В течение последней болезни Казакевича я часто бывала у Маргариты — от неё узнавала о его состоянии. А состояние его было одно — мужество.
- Он так внутренне - неизменен, так по-всегдашнему умён, остроумен, даже весел, что, когда с ним говоришь, порой отвлекаешься от той, главной мысли — и теряешь бдительность... — рассказывала она.
Близкие отбивали Казакевича от смерти. Маленькая, хрупкая - в чем душа! — Маргарита превратилась вся в совершеннейшее оружие обороны и нападения, прикрывая собой любую щель, любую брешь, в которую врывался — или просачивался — противник. Круглые сутки не спал телефон. Он живым мускулом, живой жилой связывал обе квартиры и - дальше, Маргаритиным протяжным голоском добивался и добывал - надежду, лекарство, луну с неба.
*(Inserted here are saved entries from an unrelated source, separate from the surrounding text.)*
(* ===== verification/ModelRequestProps.v ===== *)
(** * Answering a request: theorems

    What is read for a request lies in the folder, is not hidden from other
    devices, and is not behind a symlink; what is answered has the requested hash;
    buffers and limits are given back.  A response to a request without a hash can
    have bytes that were never read. *)
From Stdlib Require Import ZArith List Lia.
From Stdlib Require Import Strings.Byte.
From stdpp Require Import base list option gmap numbers tactics.
From S2P Require Import Prelude GoLib FileInfo Paths Disk PullItems Connection FolderScan ScanBlocks FolderScanProps FolderScanSafety ModelRequest.

#[local] Open Scope Z_scope.

(** ** Directories that were looked at *)

(** Every directory of a path was seen to be one, down to one that does not exist. *)
Definition dirs_checked (h : history) (ds : list bytes) : Prop :=
  forall k, (0 < k <= length ds)%nat ->
    (exists st, Event (Lstat (path_of (take k ds))) (inr st) ∈ h /\ st_IsDir st = true /\ st_IsSymlink st = false) \/
    (exists j e, (0 < j <= k)%nat /\ Event (Lstat (path_of (take j ds))) (inl e) ∈ h /\ is_not_exist e = true).

Lemma dirs_checked_mono h h' ds : h ⊆ h' -> dirs_checked h ds -> dirs_checked h' ds.
Proof.
  intros Hs H k Hk. destruct (H k Hk) as [(st & H1 & H2)|(j & e & H1 & H2 & H3)]; [left|right].
  - exists st. split; [by apply Hs|done].
  - exists j, e. split; [done|]. split; [by apply Hs|done].
Qed.

Section Traverse.
Context (allowed : history -> call -> Prop) (plausible : forall c : call, answer c -> Prop).
Context (lstat_allowed : forall h n, allowed h (Lstat n)).
Lemma cfg_insert_by_sorted x l : StronglySorted le l -> StronglySorted le (insert_by cmp x l).
Proof.
  induction 1 as [|y l Hl IH Hy]; cbn; [by repeat constructor|]. case_bool; zbool.
  - constructor; [by constructor|]. constructor; [done|]. eapply Forall_impl; [exact Hy|]. intros z Hz. by eapply le_trans.
  - constructor; [done|]. rewrite cfg_insert_by_perm. constructor; [|done]. destruct (le_total x y); [unfold le in *; lia|done].
Qed.
Lemma SortFunc_sorted l : StronglySorted le (SortFunc cmp l).
Proof. unfold SortFunc. induction l as [|x l IH]; cbn; [constructor|by apply cfg_insert_by_sorted]. Qed.
Lemma SortFunc_id l : StronglySorted le l -> SortFunc cmp l = l.
Proof.
  unfold SortFunc. induction 1 as [|y l Hl IH Hy]; cbn; [done|]. rewrite IH. destruct l as [|z l]; [done|]. cbn.
  apply Forall_inv in Hy. by rewrite (proj2 (Z.leb_le _ _) Hy).
Qed.
(** Without elements that compare as equal there is one sorted list. *)
Lemma sorted_unique l k : (forall a b, a ∈ l -> b ∈ l -> le a b -> le b a -> a = b) ->
  StronglySorted le l -> StronglySorted le k -> l ≡ₚ k -> l = k.
Proof.
  intros Hanti Hl. revert k. induction Hl as [|x l Hl IH Hx]; intros k Hk Hp; [by apply Permutation_nil in Hp|].
  destruct Hk as [|y k Hk Hy]; [by apply Permutation_sym, Permutation_nil in Hp|].
  assert (x = y) as ->.
  { assert (y ∈ x :: l) as Hyl by (rewrite Hp; left). assert (x ∈ y :: k) as Hxk by (rewrite <- Hp; left).
    apply elem_of_cons in Hyl as [->|Hyl]; [done|]. apply elem_of_cons in Hxk as [->|Hxk]; [done|].
    apply Hanti; [left|by right|by apply (proj1 (Forall_forall _ _) Hx)|by apply (proj1 (Forall_forall _ _) Hy)]. }
  f_equal. apply IH; [|done|by apply Permutation_cons_inv in Hp]. intros a b Ha Hb. apply Hanti; by right.
Qed.
End Sorted.

Lemma compare_le a b : bytes_compare a b <= 0 <-> bytes_leb a b = true.
Proof.
  unfold bytes_compare. case_bool_decide as E; [subst; by rewrite bytes_leb_refl|]. destruct (bytes_leb a b); split; done || lia.
Qed.
Section Key.
Context {A : Type} (key : A -> bytes).
Definition key_le (a b : A) : Prop := bytes_compare (key a) (key b) <= 0.
Lemma key_le_trans a b c : key_le a b -> key_le b c -> key_le a c.
Proof. unfold key_le. rewrite !compare_le. apply bytes_leb_trans. Qed.
Lemma key_le_total a b : key_le a b \/ key_le b a.
Proof. unfold key_le. rewrite !compare_le. apply bytes_leb_total. Qed.
Definition sort_key (l : list A) : list A := SortFunc (fun a b => bytes_compare (key a) (key b)) l.
Lemma sort_key_sorted l : StronglySorted key_le (sort_key l).
Proof. apply SortFunc_sorted; [apply key_le_trans|apply key_le_total]. Qed.
Lemma sort_key_id l : StronglySorted key_le l -> sort_key l = l.
Proof. apply SortFunc_id. Qed.
End Key.
(* ===== verification/ConfigWrapper.v ===== *)
(** * Changing the configuration (lib/config/wrapper.go)

    The queue of changes and the loop that carries them out one after the other:
    a change works on a copy, is prepared, shown to the subscribers that verify
    it, put into effect and then handed to every subscriber.  Saving and its
    timer are left out; whether the loop goes on is the choice of the step that
    is next. *)
From Stdlib Require Import ZArith List Lia.
From Stdlib Require Import Floats.SpecFloat.
From Stdlib Require Import Strings.Byte.
From stdpp Require Import base list option gmap numbers tactics.
From S2P Require Import Prelude GoLib FolderScan Config.

#[local] Open Scope Z_scope.

(** ** [reflect.DeepEqual] *)

#[export] Instance spec_float_eq_dec : EqDecision spec_float.
Proof. solve_decision. Defined.
#[export] Instance ObservedFolder_eq_dec : EqDecision ObservedFolder.
Proof. solve_decision. Defined.
#[export] Instance FolderDeviceConfiguration_eq_dec : EqDecision FolderDeviceConfiguration.
Proof. solve_decision. Defined.
#[export] Instance VersioningConfiguration_eq_dec : EqDecision VersioningConfiguration.
Proof. solve_decision. Defined.
#[export] Instance FolderConfiguration_eq_dec : EqDecision FolderConfiguration.
Proof. solve_decision. Defined.
#[export] Instance DeviceConfiguration_eq_dec : EqDecision DeviceConfiguration.
Proof. solve_decision. Defined.
#[export] Instance Configuration_eq_dec : EqDecision Configuration.
Proof. solve_decision. Defined.

Definition set_label_delay (label : bytes) (delay : spec_float) (f : FolderConfiguration) : FolderConfiguration :=
  {| fc_ID := fc_ID f; fc_Label := label; fc_FilesystemType := fc_FilesystemType f; fc_Path := fc_Path f; fc_Type := fc_Type f;
     fc_Devices := fc_Devices f; fc_RescanIntervalS := fc_RescanIntervalS f; fc_FSWatcherEnabled := fc_FSWatcherEnabled f;
     fc_FSWatcherDelayS := delay; fc_IgnorePerms := fc_IgnorePerms f; fc_Versioning := fc_Versioning f;
     fc_Paused := fc_Paused f; fc_MarkerName := fc_MarkerName f; fc_MaxConcurrentWrites := fc_MaxConcurrentWrites f;
     fc_DigestCacheEntries := fc_DigestCacheEntries f |}.
(** Numbers are compared as Go does; a nil list is the empty one here. *)
Definition DeepEqual (f g : FolderConfiguration) : bool :=
  bool_decide (set_label_delay (fc_Label f) (S754_zero false) f = set_label_delay (fc_Label g) (S754_zero false) g) &&
  SFeqb (fc_FSWatcherDelayS f) (fc_FSWatcherDelayS g).
Fixpoint all2 {A} (f : A -> A -> bool) (l k : list A) : bool :=
  match l, k with [], [] => true | x :: l, y :: k => f x y && all2 f l k | _, _ => false end.
Definition same_config (a b : Configuration) : bool :=
  bool_decide (cf_Devices a = cf_Devices b) && all2 DeepEqual (cf_Folders a) (cf_Folders b).

(** ** The wrapper *)

Definition maxModifications : nat := 1000%nat.
Inductive wrapper_err := Unprepared (e : config_err) | Rejected (by_ : bytes) | errTooManyModifications.

(** A subscriber, by its name: whether it rejects a change, if it is a
    [Verifier], and whether it could handle the change without a restart. *)
Record Committer := { String_ : bytes; Verifier : option (Configuration -> Configuration -> bool); Handled : Configuration -> Configuration -> bool }.
(** What the subscribers see. *)
Inductive notice := Subscribed (sub : bytes) (cfg : Configuration) | Committed (sub : bytes) (from to : Configuration).
Abbreviation ModifyFunction := (Configuration -> Configuration).
Record wrapper := {
  w_cfg : Configuration; queue : list ModifyFunction; subs : list Committer; requiresRestart : bool;
  notices : list notice }.

Section Wrapper.
Context (iter : forall A, gmap bytes A -> list (bytes * A)) (url_scheme : bytes -> option bytes) (myName myID : bytes).

Definition Wrap (cfg : Configuration) : wrapper := {| w_cfg := cfg; queue := []; subs := []; requiresRestart := false; notices := [] |}.
Definition Subscribe (c : Committer) (w : wrapper) : wrapper :=
  {| w_cfg := w_cfg w; queue := queue w; subs := subs w ++ [c]; requiresRestart := requiresRestart w;
     notices := notices w ++ [Subscribed (String_ c) (w_cfg w)] |}.
Fixpoint remove_sub (c : bytes) (subs : list Committer) : list Committer :=
  match subs with [] => [] | s :: subs => if bool_decide (String_ s = c) then subs else s :: remove_sub c subs end.
Definition Unsubscribe (c : bytes) (w : wrapper) : wrapper :=
  {| w_cfg := w_cfg w; queue := queue w; subs := remove_sub c (subs w); requiresRestart := requiresRestart w; notices := notices w |}.

(** A call waits for its answer in the queue, or is refused at once. *)
Definition modifyQueued (fn : ModifyFunction) (w : wrapper) : wrapper + wrapper_err :=
  if (length (queue w) <? maxModifications)%nat then
    inl {| w_cfg := w_cfg w; queue := queue w ++ [fn]; subs := subs w; requiresRestart := requiresRestart w; notices := notices w |}
  else inr errTooManyModifications.
Fixpoint remove_first {A} (id : A -> bytes) (x : bytes) (l : list A) : list A :=
  match l with [] => [] | y :: l => if bool_decide (id y = x) then l else y :: remove_first id x l end.
Definition RemoveDevice (id : bytes) : ModifyFunction := fun cfg =>
  {| cf_Folders := cf_Folders cfg; cf_Devices := remove_first dc_DeviceID id (cf_Devices cfg) |}.
Definition RemoveFolder (id : bytes) : ModifyFunction := fun cfg =>
  {| cf_Folders := remove_first fc_ID id (cf_Folders cfg); cf_Devices := cf_Devices cfg |}.

(** The first subscriber that rejects a change. *)
Fixpoint verify (subs : list Committer) (from to : Configuration) : option bytes :=
  match subs with
  | [] => None
  | s :: subs =>
      match Verifier s with
      | Some rejects => if rejects from to then Some (String_ s) else verify subs from to
      | None => verify subs from to
      end
  end.
Definition notifyListeners (from to : Configuration) (w : wrapper) : wrapper :=
  {| w_cfg := w_cfg w; queue := queue w; subs := subs w;
     requiresRestart := requiresRestart w || existsb (fun s => negb (Handled s from to)) (subs w);
     notices := notices w ++ map (fun s => Committed (String_ s) from to) (subs w) |}.
Definition replaceLocked (to : Configuration) (w : wrapper) : wrapper * option wrapper_err :=
  let from := w_cfg w in
  match prepare iter url_scheme myName myID to with
  | Ret to =>
      match verify (subs w) from to with
      | Some s => (w, Some (Rejected s))
      | None =>
          let w := {| w_cfg := to; queue := queue w; subs := subs w; requiresRestart := requiresRestart w; notices := notices w |} in
          (notifyListeners from to w, None)
      end
  | Err e => (w, Some (Unprepared e))
  | _ => (w, None)
  end.
(** One round of the loop: the next change of the queue. *)
Definition Serve (w : wrapper) : wrapper * option wrapper_err :=
  match queue w with
  | [] => (w, None)
  | fn :: queue =>
      let w := {| w_cfg := w_cfg w; queue := queue; subs := subs w; requiresRestart := requiresRestart w; notices := notices w |} in
      let to := fn (w_cfg w) in
      if same_config (w_cfg w) to then (w, None) else replaceLocked to w
  end.
(** What a change comes to, if it is not refused. *)
Definition changed (refused : Configuration -> Configuration -> bool) (from to : Configuration) : Configuration :=
  if same_config from to then from
  else match prepare iter url_scheme myName myID to with Ret to => if refused from to then from else to | _ => from end.
End Wrapper.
Луну с неба! Я видела, как она заглядывала в окна. Маргарита рассказывала, что дочка её, когда была маленькая, думала, что сколько окон, столько и лун, и, конечно же, была права... Теперь обе её девочки выросли, у каждой была своя жизнь и своя луна, ничего общего не имевшая с той, что целилась в Маргаритино окно. Телефон звонил, Маргарита спешила к нему, я же, холодея, оглядывалась на луну.